Lo vio flotar por entre la gente que bebía fuera de la casita quienes no se percataban de su presencia. Quiso de verdad irse pero si en realidad era quien pensaba que era pues resultaba imposible huir de él. Siguió mirándolo entonces. Luego de pasar a la gente, entró a la casa y se dirigió al ataúd. Las señoras que lloraban al muerto increíblemente no lo veían, a pesar de que él pasaba por su lado. Llegó al ataúd, abrió el cajón y sonrió, ahí pudo verle los dientes, parecían los dientes de un perro, tenia colmillos y botaba bastante espuma.

Cargó con una mano el cuerpo y cerro el cajón con la otra. La gente no se percató de nada y seguía llorando sin darse cuenta de que a quien le lloraban ya no estaba en el ataúd. Empezó a flotar de nuevo y entonces tuvo que voltear para que ese ser no viera que lo estaba mirando. Me contó que empezó a temblar y a llorar sin parar. Hasta su caballo parecía asustado pues también temblaba, aunque esto bien podía deberse al frio. Ay mi tío, era un pendejo, a veces lo exageraba todo.

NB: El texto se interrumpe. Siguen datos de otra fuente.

(* ===== verification/DsFutures.v ===== *)
(** * DsFutures: gets, puts and ranges as futures

    [GetFuture], [PutFuture] and [RangeFuture] are state machines: [doGet],
    [doPut] and [doRange] post the first requests, and [tryStepForward] takes
    the next step once every request the future posted has completed.  A
    future is a record of its members, a step is a function of the future and
    of the client; [None] is a thrown exception or an access out of range.
    The compile-time toggles [DS_REG_CACHE_ENABLED] and
    [DS_REG_WRITEBACK_ENABLED] are parameters, as is the address of each
    server's registers. *)

From S2P Require Import Prelude DsRegister Latency DsNet.

Local Open Scope Z_scope.

Definition kMaxQuorum : nat := 8.

(** [for (auto x : ongoing_per_server) if (x > 0) return false] *)
Definition some_ongoing (ongoing : list Z) : bool := existsb (fun x => 0 <? x) ongoing.

Inductive get_step := GReading | GWritingBack | GDone.

Record get_future := GetFuture {
  gf_id : Z; gf_step : get_step; gf_key : Z; gf_ongoing : list Z; gf_max_reg : Z; gf_max_count : Z;
  gf_expected : list Z; gf_result : Z; gf_measuring : bool; gf_start : Z;
}.

Inductive put_step := PReadSeq | POptimisticChain | PCas | PDone.

Record put_future := PutFuture {
  pf_id : Z; pf_step : put_step; pf_key : Z; pf_value : Z; pf_ongoing : list Z; pf_needs : list bool;
  pf_expected : list Z; pf_target : Z; pf_success : Z; pf_measuring : bool; pf_start : Z;
}.

Inductive range_step := RReading | RDone.

Record range_future := RangeFuture {
  rf_id : Z; rf_step : range_step; rf_start_key : Z; rf_range_len : Z; rf_ongoing : list Z;
  rf_results : list Z; rf_measuring : bool; rf_start : Z;
}.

El sujeto volvió a sentarse atrás de él y esta vez el caballo se tambaleó pues apenas y aguantaba el peso de los tres. Sonó entonces la misma voz que sin duda era producida desde el infierno quien le dijo que continuara y que por nada voltee. Distinguió a un lado de su pierna la mano del cadáver, una mano frígida, inerte y de una coloración inquietante. El caballo empezó a andar con mucho esfuerzo y bufando. Luego de alejarse unos metros de la casa escuchó como si un perro estuviera comiéndose un hueso. Crac, cranch, luego escuchó y sintió cómo rompía los huesos con sus manos y sorbía el jugo de la medula. Él pensaba que esa noche moriría, que también sería devorado junto con su caballo.

Luego de mucho rato de escuchar cómo se devoraban al cadáver el sujeto le dijo que parara al caballo, escuchó como palmoteaba su barriga y eructaba y le dijo gracias por ayudarme a cobrar una deuda. De pronto sintió que ya nadie estaba detrás de él. Volteó y no vio a nadie, ni vio rastros de sangre ni nada por el estilo. Ya había amanecido completamente. Cuando volvió a mirar al frente se dio cuenta de que había vuelto al lugar donde todo había empezado.

Mi tío nunca más pudo dormir tranquilo y jamás salía de su casa cuando el pueblo estaba en penumbras. Antes de morir gritó: “Espero te produzca una indigestión Cornudo”. Extrañamente su caballo murió al mismo tiempo. Yo me quedé con sus tierras y con su casa”La noche que Teobaldo me contó eso no pude dormir tranquilo. Me pregunté por qué diantres me había contado algo que me iba a asustar. Todo era oscuro entonces y yo tenía que ir a dormir al corralito solo. Los sonidos que hacía el cerdo en vez de consolarme me asustaban más. Felizmente fue la última noche que pasé en casa de Teobaldo pues no creo que hubiera podido aguantar otra noche. Le dejé dos cajetillas de Marlboro y unos cuantos soles y Teobaldo me dio una bolsa con papas. La última vez que lo vi me pareció el ser más solo del planeta.